Defenders Phil Bardsley and Matt Kilgallon were dropped from the matchday squad for Sunday's Barclays Premier League clash at Tottenham after they were pictured celebrating on a night out in a casino earlier in the week, with the former lying on the floor covered in £50 notes.
In his post-match press conference at the weekend, Di Canio said: "I thought that at (his previous club) Swindon (there were) arrogant, ignorant footballers because they've not had many chances to stay at the top level.
"I have to tell you unfortunately I found a worse environment in terms of discipline in this club."
That was part of a lengthy rant about his players from Di Canio, who stressed the need for the matter to be addressed and also claimed the PFA "excuse people that behave like Phil Bardsley...(even though) the PFA don't pay them, it's a private club that pays them."
Taylor, without being drawn on specific names or details of the fines, today confirmed that members of the Sunderland squad had been in touch with the PFA regarding former West Ham midfielder Di Canio, and emphasised that the union were examining the situation closely.
Taylor told Press Association Sport: "We know Paolo as a player and a manager, and he is a bit volatile.
"We know Paolo as a player and a manager, and he is a bit volatile," - Gordon Taylor.
"But he knows, from when he was a player with the PFA, what we are about.

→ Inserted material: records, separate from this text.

(* ===== verification/Net.v ===== *)
(** * Many connections (the operating system, continued)

    [SysLaws] says what a call does to its own connection.  [SysLocal] adds what
    it does to the others: nothing.  [net] is a concrete world with any number
    of connections that satisfies both; like POSIX it hands out the lowest
    free descriptor, so a number is used again once it is closed. *)

From stdpp Require Import gmap.
From S2P Require Import Prelude Random Socket.

(** The connection [t] is as it was. *)
Definition same `{Sys W} (t : Z) (w w' : W) : Prop :=
  incoming t w' = incoming t w /\ outgoing t w' = outgoing t w /\ room t w' = room t w.

Class SysLocal (W : Type) `{Sys W} : Prop := {
  recv_local s n t (w : W) : t <> s -> same t w (sys_recv s n w).2;
  send_local s bs t (w : W) : t <> s -> same t w (sys_send s bs w).2;
  close_local s t (w : W) : t <> s -> same t w (sys_close s w);
  shutdown_local s t (w : W) : t <> s -> same t w (sys_shutdown s w);
  (* a new connection gets a descriptor that is not in use *)
  accept_local l t (w : W) : t ∈ opened w -> same t w (sys_accept l w).2;
}.

#[export] Instance same_preorder {W} `{Sys W} t : PreOrder (same (W := W) t).
Proof. split; [done|]. intros x y z (? & ? & ?) (? & ? & ?). split_and!; congruence. Qed.

(** ** Computations that leave a connection alone *)

Section keeps.
Context {W : Type} `{SysLaws W} `{!SysLocal W} (t : Z).

Definition keeps {A} (m : io W A) : Prop := forall w, same t w (m w).2.

Lemma keeps_ret {A} (a : A) : keeps (iret a).
Proof. done. Qed.
Lemma keeps_lift {A} (r : result A) : keeps (ilift r).
Proof. done. Qed.
Lemma keeps_bind {A B} (m : io W A) (f : A -> io W B) : keeps m -> (forall a, keeps (f a)) -> keeps (ibind m f).
Proof.
  intros Hm Hf w. unfold ibind. specialize (Hm w). destruct (m w) as [[a|e|] w1]; cbn [snd] in *; [|done..]. etrans; [exact Hm|apply Hf].
Qed.

Lemma keeps_recv s n : t <> s -> keeps (recv s n).
Proof. intros Hs w. unfold recv. pose proof (recv_local s n t w Hs) as Hl. by destruct (sys_recv s n w) as [[r bs] w']. Qed.
Lemma keeps_send s bs : t <> s -> keeps (send s bs).
Proof. intros Hs w. unfold send. pose proof (send_local s bs t w Hs) as Hl. by destruct (sys_send s bs w) as [r w']. Qed.
Lemma keeps_close s : t <> s -> keeps (hws_close s).
Proof. intros Hs w. by apply close_local. Qed.
Lemma keeps_random : keeps random.
Proof. intros w. unfold random. pose proof (random_law t w) as Hl. destruct (sys_random w) as [v w']. destruct Hl as ((? & ? & _) & ? & _). by split_and!. Qed.
Lemma keeps_now : keeps nowMs.
Proof. intros w. unfold nowMs. pose proof (now_law t w) as Hl. destruct (sys_now w) as [v w']. destruct Hl as ((? & ? & _) & ? & _). by split_and!. Qed.
End keeps.

Create HintDb keeps.
#[export] Hint Resolve keeps_ret keeps_lift keeps_recv keeps_send keeps_close keeps_random keeps_now : keeps.
Ltac keeps := repeat first [solve [auto with keeps] | simple apply keeps_bind; [|intros] | case_match].

Section helpers.
Context {W : Type} `{SysLaws W} `{!SysLocal W} (t s : Z) (Hs : t <> s).

Lemma keeps_recvAll len : keeps t (recvAll s len).
Proof.
  unfold recvAll. generalize (Z.to_nat len) as fuel, (@nil Z) as acc. intros fuel. induction fuel as [|f IH]; intros acc; cbn [recv_loop]; keeps.
Qed.
Lemma keeps_sendAll buf len : keeps t (sendAll s buf len).
Proof.
  unfold sendAll. generalize (length buf) as fuel, 0 as total. intros fuel. induction fuel as [|f IH]; intros total; cbn [send_loop]; keeps.
Qed.
Lemma keeps_recvHttpHeaders : keeps t (recvHttpHeaders s).
Proof.
  unfold recvHttpHeaders. generalize (Z.to_nat 8193) as fuel, (@nil Z) as buf. intros fuel. induction fuel as [|f IH]; intros buf; cbn [http_loop]; keeps.
Qed.
End helpers.
#[export] Hint Resolve keeps_recvAll keeps_sendAll keeps_recvHttpHeaders : keeps.

(** ** A world with many connections *)

(** A descriptor: what it still delivers, what was sent, how much it accepts,
    whether it is open. *)
Record conn := Conn { x_in : bytes; x_out : bytes; x_room : nat; x_open : bool }.
Definition no_conn : conn := Conn [] [] 0 false.

(** The descriptors, the input of the connections to come, the bytes a call
    moves at most, and the sources of numbers. *)
Record net := Net { n_conns : gmap Z conn; n_pending : list bytes; n_mtu : nat; n_seed : Z; n_clock : Z }.

#[export] Instance net_eta : Eta net := fun w => Net (n_conns w) (n_pending w) (n_mtu w) (n_seed w) (n_clock w).
#[export] Instance set_n_conns : Settable n_conns := ltac:(derive_setter).
#[export] Instance set_n_pending : Settable n_pending := ltac:(derive_setter).
#[export] Instance set_n_seed : Settable n_seed := ltac:(derive_setter).
#[export] Instance set_n_clock : Settable n_clock := ltac:(derive_setter).

Definition conn_of (s : Z) (w : net) : conn := default no_conn (n_conns w !! s).
Definition put (s : Z) (c : conn) (w : net) : net := w <| n_conns := <[s := c]> (n_conns w) |>.
Definition is_open (w : net) (s : Z) : bool := x_open (conn_of s w).

Definition net_recv (s n : Z) (w : net) : Z * bytes * net :=
  let '(Conn i o r b) := conn_of s w in
  let k := Nat.min (Z.to_nat n) (S (n_mtu w)) in
  let bs := map u8 (take k i) in
  (zlen bs, bs, put s (Conn (drop k i) o r b) w).

Definition net_send (s : Z) (bs : bytes) (w : net) : Z * net :=
  let '(Conn i o r b) := conn_of s w in
  let k := Nat.min (length bs) (Nat.min r (S (n_mtu w))) in
  if b then match k with O => (-1, w) | _ => (Z.of_nat k, put s (Conn i (o ++ take k bs) (r - k)%nat b) w) end else (-1, w).

Definition net_close (s : Z) (w : net) : net := put s (Conn [] (x_out (conn_of s w)) 0 false) w.
Definition net_shutdown (s : Z) (w : net) : net :=
  let '(Conn i o r b) := conn_of s w in put s (Conn [] o 0 b) w.

(** The lowest free descriptor from 3 on, or -1 when 100 are in use. *)
Definition net_fresh (w : net) : Z := default HWS_INVALID_SOCKET (head (List.filter (fun s => negb (is_open w s)) (seqZ 3 100))).
Definition net_new (bs : bytes) (w : net) : Z * net :=
  let s := net_fresh w in (s, if s =? HWS_INVALID_SOCKET then w else put s (Conn bs [] 500 true) w).
Definition net_accept (w : net) : Z * net :=
  match n_pending w with [] => (HWS_INVALID_SOCKET, w) | bs :: rest => net_new bs (w <| n_pending := rest |>) end.

#[export] Instance net_sys : Sys net := {|
  sys_recv := net_recv;
  sys_send := net_send;
  sys_close := net_close;
  sys_shutdown := net_shutdown;
  sys_socket := net_new [];
  sys_bind _ _ w := (0, w);
  sys_listen _ _ w := (0, w);
  sys_accept _ := net_accept;
  sys_resolve _ w := (true, w);
  sys_connect _ _ _ w := (0, w);
  sys_random w := let v := u32 (n_seed w * 1664525 + 1013904223) in (v, w <| n_seed := v |>);
  sys_now w := (n_clock w mod 2 ^ 62, w <| n_clock := n_clock w + 1 |>);
  sys_order w := Z.even (n_clock w);
  std_dis g := let '(v, g) := mt_next mt19937 g in (v / 2 ^ 24 mod 2 ^ 8, g);
  incoming s w := map u8 (x_in (conn_of s w));
  outgoing s w := x_out (conn_of s w);
  room s w := if is_open w s then Z.of_nat (x_room (conn_of s w)) else 0;
  opened w := dom (filter (fun kv => x_open kv.2 = true) (n_conns w));
|}.

Lemma conn_put s c t w : conn_of t (put s c w) = if bool_decide (t = s) then c else conn_of t w.
Proof.
  unfold conn_of, put, set_field, set_n_conns. cbn [n_conns]. case_bool_decide as Hts; [subst; by rewrite lookup_insert_eq|by rewrite lookup_insert_ne].
Qed.

Lemma elem_opened s (w : net) : s ∈ opened w <-> is_open w s = true.
Proof.
  cbn [opened net_sys]. rewrite elem_of_dom. unfold is_open, conn_of. split.
  - intros [c Hc]. apply map_lookup_filter_Some in Hc as [-> Hc]. done.
  - destruct (n_conns w !! s) as [c|] eqn:E; cbn [default]; [|done]. intros Hc. exists c. by apply map_lookup_filter_Some.
Qed.

Lemma opened_put s c w : opened (put s c w) = if x_open c then {[ s ]} ∪ opened w else opened w ∖ {[ s ]}.
Proof.
  apply leibniz_equiv. intros t. rewrite elem_opened. unfold is_open. rewrite conn_put.
  destruct (x_open c) eqn:Hc; rewrite ?elem_of_union, ?elem_of_difference, elem_of_singleton, elem_opened; case_bool_decide; subst; unfold is_open;
    rewrite ?Hc; naive_solver.
Qed.

(** A descriptor that is as open as before. *)
Lemma opened_same s c w : x_open c = is_open w s -> opened (put s c w) = opened w.
Proof.
  intros Hc. rewrite opened_put, Hc. pose proof (elem_opened s w) as Hs. destruct (is_open w s) eqn:E; apply leibniz_equiv; set_solver.
Qed.

Lemma net_fresh_closed w : net_fresh w = HWS_INVALID_SOCKET \/ is_open w (net_fresh w) = false.
Proof.
  unfold net_fresh. destruct (List.filter _ _) as [|s l] eqn:E; [by left|right]. cbn.
  assert (In s (s :: l)) as Hin by (by left). rewrite <- E in Hin. apply filter_In in Hin as [_ Hn]. by apply negb_true_iff.
Qed.

Lemma net_new_law bs w : let '(s, w') := net_new bs w in
  if s =? HWS_INVALID_SOCKET then opened w' = opened w else (s ∉ opened w) /\ opened w' = {[ s ]} ∪ opened w.
Proof.
  unfold net_new. destruct (Z.eqb_spec (net_fresh w) HWS_INVALID_SOCKET) as [_|Hs]; [done|].
  destruct (net_fresh_closed w) as [?|Ho]; [done|]. rewrite elem_opened, Ho. split; [done|]. by rewrite opened_put.
Qed.

Lemma same_put s c t w : t <> s -> same t w (put s c w).
Proof. intros Ht. unfold same. cbn [incoming outgoing room net_sys]. unfold is_open. rewrite conn_put, bool_decide_eq_false_2 by done. done. Qed.

#[export] Instance net_local : SysLocal net.
Proof.
  split; intros; cbn [sys_recv sys_send sys_close sys_shutdown sys_accept net_sys].
  - unfold net_recv. destruct (conn_of s w). by apply same_put.
  - unfold net_send. destruct (conn_of s w) as [i o r []]; [|done]. case_match; [done|]. by apply same_put.
  - by apply same_put.
  - unfold net_shutdown. destruct (conn_of s w). by apply same_put.
  - unfold net_accept. destruct (n_pending w) as [|bs rest]; [done|]. unfold net_new.
    set (w1 := w <| n_pending := rest |>). assert (same t w w1) as Hw by done. etrans; [exact Hw|].
    destruct (Z.eqb_spec (net_fresh w1) HWS_INVALID_SOCKET) as [_|Hs]; [done|]. apply same_put. intros ->.
    destruct (net_fresh_closed w1) as [?|Ho]; [done|]. apply elem_opened in H. change (is_open w1 (net_fresh w1) = true) in H. congruence.
Qed.

#[export] Instance net_laws : SysLaws net.
Proof.
  split; intros.
  - cbn [incoming net_sys]. apply Forall_map, Forall_true. intros x. apply u8_range.
  - cbn [room net_sys]. case_match; lia.
  - cbn [sys_recv incoming outgoing room opened net_sys]. unfold net_recv. destruct (conn_of s w) as [i o r b] eqn:E.
    assert (is_open w s = b) as Hb by (unfold is_open; by rewrite E). cbn [x_in]. split.
    + split_and!; cbn [outgoing room net_sys]; unfold is_open; rewrite ?conn_put, ?bool_decide_eq_true_2 by done; [by rewrite E..|]. by apply opened_same.
    + rewrite conn_put, (bool_decide_eq_true_2 (s = s)) by done. cbn [x_in]. destruct i as [|x i]; [by rewrite take_nil, drop_nil; cbn|].
      rewrite bool_decide_eq_false_2 by done. rewrite length_map, length_take. cbn [length]. split_and!; try lia. by rewrite <- map_app, take_drop.
  - assert (length bs <> 0)%nat as Hbs by (by destruct bs). cbn [sys_send room net_sys]. unfold net_send, is_open. destruct (conn_of s w) as [i o r b] eqn:E. cbn [x_open x_room].
    destruct b; [|split; [lia|apply sent_nil]]. destruct (Nat.min (length bs) (Nat.min r (S (n_mtu w)))) as [|k] eqn:Ek.
    + rewrite (proj2 (Z.ltb_ge _ _)) by lia. split; [lia|apply sent_nil].
    + rewrite (proj2 (Z.ltb_lt _ _)) by lia. split; [lia|]. rewrite Nat2Z.id.
      split_and!; cbn [outgoing room incoming net_sys]; unfold is_open; rewrite ?conn_put, ?bool_decide_eq_true_2, ?E by done; cbn [x_open x_out x_room x_in];
        [done|rewrite length_take; lia| |done]. apply opened_same. unfold is_open. by rewrite E.
  - cbn [sys_random net_sys]. split; [done|]. split; [done|]. apply u32_range.
  - cbn [sys_now net_sys]. split; [done|]. split; [done|]. apply Z.mod_pos_bound. lia.
  - apply net_new_law.
  - cbn [sys_accept net_sys]. unfold net_accept. destruct (n_pending w) as [|bs rest]; [done|].
    change (opened w) with (opened (w <| n_pending := rest |>)). apply (net_new_law bs (w <| n_pending := rest |>)).
  - cbn [sys_close net_sys]. unfold net_close. by rewrite opened_put.
  - cbn [sys_close outgoing net_sys]. unfold net_close. rewrite conn_put. by case_bool_decide; subst.
  - cbn [room net_sys]. rewrite elem_opened in H. by destruct (is_open w s).
  - cbn [sys_shutdown net_sys]. unfold net_shutdown. destruct (conn_of s w) as [i o r b] eqn:E. assert (is_open w s = b) as Hb by (unfold is_open; by rewrite E).
    split; [by apply opened_same|]. cbn [outgoing room incoming net_sys]. unfold is_open. rewrite conn_put. case_bool_decide; [subst t; rewrite E; cbn|done].
    split_and!; [done|destruct b; lia|lia].
  - done.
  - done.
  - done.
  - done.
Qed.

We represented him then, the same as we also represent the players (now).
"One point he made was about Sunderland being able to do what they want - well they can't. There is a disciplinary procedure that is agreed.
"We obviously agree with discipline, but that has to be in line with the Football Association and the Premier League. From that point of view, there is a due process.
"It is not going to help matters blasting players in public, but that is what he has done, so we will deal with it. It is not always conducive to good player-management relations.
"He is his own man, but they do have to abide by laid-down procedures and Sunderland, being a member of the Premier League, know that as well as anybody.
"We don't want to get into confrontation, but we have a job to do and we need the players to know that."
He added: "It is just a general involvement to make sure Sunderland are abiding by the laid-down procedures. If any player wishes to appeal then they have the right to do so.
"We are going through the paperwork and looking at the different individual circumstances.
"We did have a problem at Swindon that we needed to deal with as well, so this is not a total surprise."
Meanwhile, Sunderland winger Adam Johnson has made it clear he is in favour of Di Canio's hardline approach if it brings about an improvement in results.
Under Di Canio, the Black Cats took eight points from their final seven games this season and finished 17th in the table.
Johnson, quoted by the Northern Echo, said: "He's come in, and managers have new things that they want to do.
"The gaffer is big on discipline and if it means us getting more wins, I'm all for it.
"There's nothing worse than losing game after game after game after game all season. I haven't been used to that in my career, so it's been difficult.
"It's been poor, very poor, I think. The table doesn't lie. I think the only thing that we can say is that the only way is up for us now. We can't get any lower to be honest.
"We survived, and now next season all we can do is progress. That's the positive way of looking at it."